15 Minutes to Healthier Golf and Tennis

Carol Stratton, PT
Physical and Occupational Therapy
Cooper Bone and Joint Institute

golfstretch_200Proper warm-up exercises prepare the muscles, tendons and joints of your body to maximize performance and help prevent injuries. All exercises can be performed with a cane, piece of PVC pipe, golf club or tennis racquet.

These exercises should be done after a brief warm up. A warm up could consist of jogging/walking for at least five minutes; or hitting light tennis ground strokes or practicing golf swings for five minutes. Each stretch should be held for 15 to 30 seconds and repeated three to five times. Move in and out of each stretch slowly, and do not bounce while stretching.

You should not feel pain with any of these stretches. Performing this routine three to four times a week will help you increase your flexibility and your ability to play healthier and happier sports.

These stretches are general guidelines only. You may want to consult a physical therapist for a personalized golf performance enhancement program.

Posterior Shoulder Stretch

Pretend you have an itch between your shoulder blades. Hold your left arm across your body and grab the back of your left elbow with your right hand. Pull the left elbow in as far as you can so that your left fingertips can reach your upper back. Repeat for the right shoulder.
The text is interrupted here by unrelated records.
(** Drain until nothing comes. *)
Fixpoint drain_all (dec : N → bytes → option bytes) (rounds : nat) (k : KademliaDiscovery) (now max : N) :
    option (list DiscoveryEvent * KademliaDiscovery) :=
  match rounds with
  | O => None
  | S rounds =>
      let '(out, k) := Kademlia_drain_events dec k now max in
      if bool_decide (len out = 0) then Some ([], k)
      else '(rest, k) ← drain_all dec rounds k now max; Some (out ++ rest, k)
  end.
Lemma drain_all_spec dec rounds k now max told : kad_running k = true → tells told (kd_emitted k) → 0 < max →
  outstanding dec k now < N.of_nat rounds →
  ∃ out k', drain_all dec rounds k now max = Some (out, k') ∧
    tells (foldl hear told out) (live_at k now) ∧ grows (live_at k now) told (foldl hear told out).
Proof.
  revert k told. induction rounds as [|rounds IH]; intros k told Hr Ht Hm Ho; [lia|]. cbn [drain_all].
  pose proof (drain_spec dec k now max told Hr Ht) as D. destruct (Kademlia_drain_events dec k now max) as [out k']. cbn [fst snd] in D.
  pose proof (dr_outstanding _ _ _ _ _ _ _ D) as Hout. case_bool_decide as Hz.
  - assert (out = []) as -> by by apply len_zero. exists [], k'. pose proof (dr_done _ _ _ _ _ _ _ D Hm) as Hdone. split_and!; [done| |by left].
    rewrite -Hdone. apply D.
  - destruct (IH k' (foldl hear told out)) as (rest & k2 & E & H1 & H2).
    + destruct (dr_core _ _ _ _ _ _ _ D) as ([= _ E1 E2] & _). unfold kad_running. by rewrite E1 E2.
    + apply (dr_tells _ _ _ _ _ _ _ D).
    + done.
    + lia.
    + exists (out ++ rest), k2. rewrite E. cbn. rewrite foldl_app.
      assert (live_at k' now = live_at k now) as El by (unfold live_at at 1; rewrite (dr_tracked _ _ _ _ _ _ _ D); apply live_twice).
      rewrite El in H1, H2. split_and!; [done|done|]. eapply grows_trans; [apply D|done].
Qed.
Lemma outstanding_le dec k now :
  outstanding dec k now ≤ 1 + N.of_nat (size (kd_emitted k)) + N.of_nat (size (kd_tracked k)).
Proof.
  unfold outstanding, unreported, behind, gone_of, changed_of, live_at.
  pose proof (map_size_filter (λ pt, (now <? tr_expires_at pt.2) = true) (kd_tracked k)) as H1.
  set (live := filter _ (kd_tracked k)) in *.
  pose proof (map_size_filter (λ pt, live !! pt.1 = None) (kd_emitted k)) as H2.
  pose proof (map_size_filter (λ pt, kd_emitted k !! pt.1 ≠ Some pt.2) live) as H3. case_decide; lia.
Qed.
(** C13: draining ends, and ends at the truth. After any history, a consumer that
    keeps draining a running Kademlia provider at one instant, however few events
    it takes at a time, receives an empty answer after at most two more rounds
    than there are peers tracked or told, and then, adding up what it hears as the
    coordinator does, holds nothing of a peer that is not tracked alive and of
    every other exactly what it held before together with what is tracked. *)
Theorem kad_drain_terminates (dec : N → bytes → option bytes) (c : KademliaProviderConfig) (local : TransportIdentity)
    (k0 : KademliaDiscovery) (ops : list kad_op) (w : kad_world) (now max : N) :
  Kademlia_new dec c local = Ok k0 → foldl (kad_step dec) (MkKadWorld k0 ∅ []) ops = w →
  kad_running (kw_provider w) = true → 0 < max →
  ∃ out k', drain_all dec (2 + size (kd_tracked (kw_provider w)) + size (kd_emitted (kw_provider w))) (kw_provider w) now max =
    Some (out, k') ∧
  ∀ p, held (foldl hear (kw_told w) out) p =
    match live_at (kw_provider w) now !! p with Some t => held (kw_told w) p ∪ tr_addresses t | None => ∅ end.
Proof.
  intros Hn Hw Hr Hm. destruct (kad_new_facts dec c local k0 Hn) as (Ht & _).
  pose proof (kad_run_told dec ops _ Ht) as Htold. rewrite Hw in Htold.
  assert (kd_stopped (kw_provider w) = false) as Hs.
  { unfold kad_running in Hr. apply andb_true_iff in Hr as [_ Hr]. by apply negb_true_iff. }
  pose proof (outstanding_le dec (kw_provider w) now) as Ho.
  destruct (drain_all_spec dec (2 + size (kd_tracked (kw_provider w)) + size (kd_emitted (kw_provider w))) (kw_provider w) now max (kw_told w))
    as (out & k' & E & H1 & H2); [done|by apply Htold|done|lia|]. exists out, k'. split; [done|]. intros p. by apply view_of.
Qed.

(** C14: the driver is never asked for more than the configuration allows. Over any
    history with time that does not go back, whatever the driver announces and
    completes, and in whatever order, the queries commanded and not settled stay
    within the concurrency ceiling, the charges held for queries of the library's
    own within eight, and the queries commanded in any sixty seconds within the
    configured rate; at most 1024 candidates and 1024 pieces of evidence are held
    and 256 offers wait. *)
Theorem kad_queries_bounded (dec : N → bytes → option bytes) (c : KademliaProviderConfig) (local : TransportIdentity)
    (k0 : KademliaDiscovery) (ops : list kad_op) (w : kad_world) :
  Kademlia_new dec c local = Ok k0 → foldl (kad_step dec) (MkKadWorld k0 ∅ []) ops = w →
  kad_times_ok 0 ops = true → len ops < 2 ^ 63 →
  QueryBudgets_commanded_held (kd_budgets (kw_provider w)) ≤ kc_max_concurrent_queries c ∧
  QueryBudgets_implicit_held (kd_budgets (kw_provider w)) ≤ 8 ∧
  (∀ t, len (filter (λ x, t ≤ x < t + 60000) (kw_log w)) ≤ kc_max_queries_per_minute c) ∧
  N.of_nat (size (kd_tracked (kw_provider w))) ≤ 1024 ∧ N.of_nat (size (kd_evidence (kw_provider w))) ≤ 1024 ∧
  offers (kw_provider w) ≤ 256.
Proof.
  intros Hn Hw Ht Hl. destruct (kad_new_facts dec c local k0 Hn) as (_ & Hi & Hc & _).
  pose proof (kad_run_inv dec ops 0 0 (MkKadWorld k0 ∅ []) Hi Hl Ht) as Hk. rewrite Hw in Hk.
  pose proof (kad_run_config dec ops (MkKadWorld k0 ∅ [])) as E. rewrite Hw in E. cbn in E. rewrite Hc in E.
  destruct Hk as [[M1 M2 M3 M4 M5 M6] [B1 B2 B3 B4 B5 B6] _ [L1 L2]]. rewrite L1 E in B2.
  split_and!; [done|done| |done|done|done]. intros t. rewrite -E -L2. apply B6.
Qed.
Anterior Shoulder and Chest Stretch

Hold a club with both hands behind your back, elbows extended. Now stick out your chest while you raise the club back away from your body and hold.

Forearm Stretches

Hold your left arm out in front of you with your elbow locked straight. Now take your right hand and bend (flex) your left wrist and hand as far down as they will go and hold (remember to keep your elbow straight). Now repeat the stretch but this time turn your left palm up and use your right hand to extend the left wrist and hand as far as they will go. Repeat for the right side.

Lateral Trunk Stretch

Hold a club/stick with both hands over your head. Bend as far as you can to the left and hold. Slowly return to the upright position and repeat to the right side.

Calf Stretch

Keep your left heel on the ground as you lean forward, flexing your right knee as you go. You will feel a stretch in your left calf muscles. Repeat for the right side. If necessary, you can hold on to the golf cart or a tree for balance as you lean forward.

Hamstring Stretch

Stand upright and place your left foot on the golf cart or bench. Now bend forward at the waist while keeping your back straight. Repeat for the right side.

Quad Stretch

Stand with your feet close together. Now grab your left ankle behind you and flex your knee as far as it will go and hold (your left heel should hit your buttocks). Repeat for the right side. If necessary, hold on to the golf cart or a tree for balance. To get the most out of this stretch, keep the trunk straight and avoid leaning forward.

Trunk Rotation Stretch

You could do this stretch standing or seated. You can use the golf cart seat or a bench. Keeping your hips facing forward, rotate your body all the way to the side. You can do this standing holding onto a club and rotating.

Backswing Stretch

Put both hands on club. Drop upper body down against club to feel a stretch in back of shoulder. Hold for 15 to 30 seconds. Stretch on both sides.

Lunge Stretch

While leaning on club, lunge down with your left leg positioned forward with the knee bent and foot flat on the ground while the right leg is positioned behind you. Make sure that your left knee is directly over your toes. Extend your arms to feel stretch in shoulder, trunk, and hip flexors. Repeat on opposite side/opposite leg.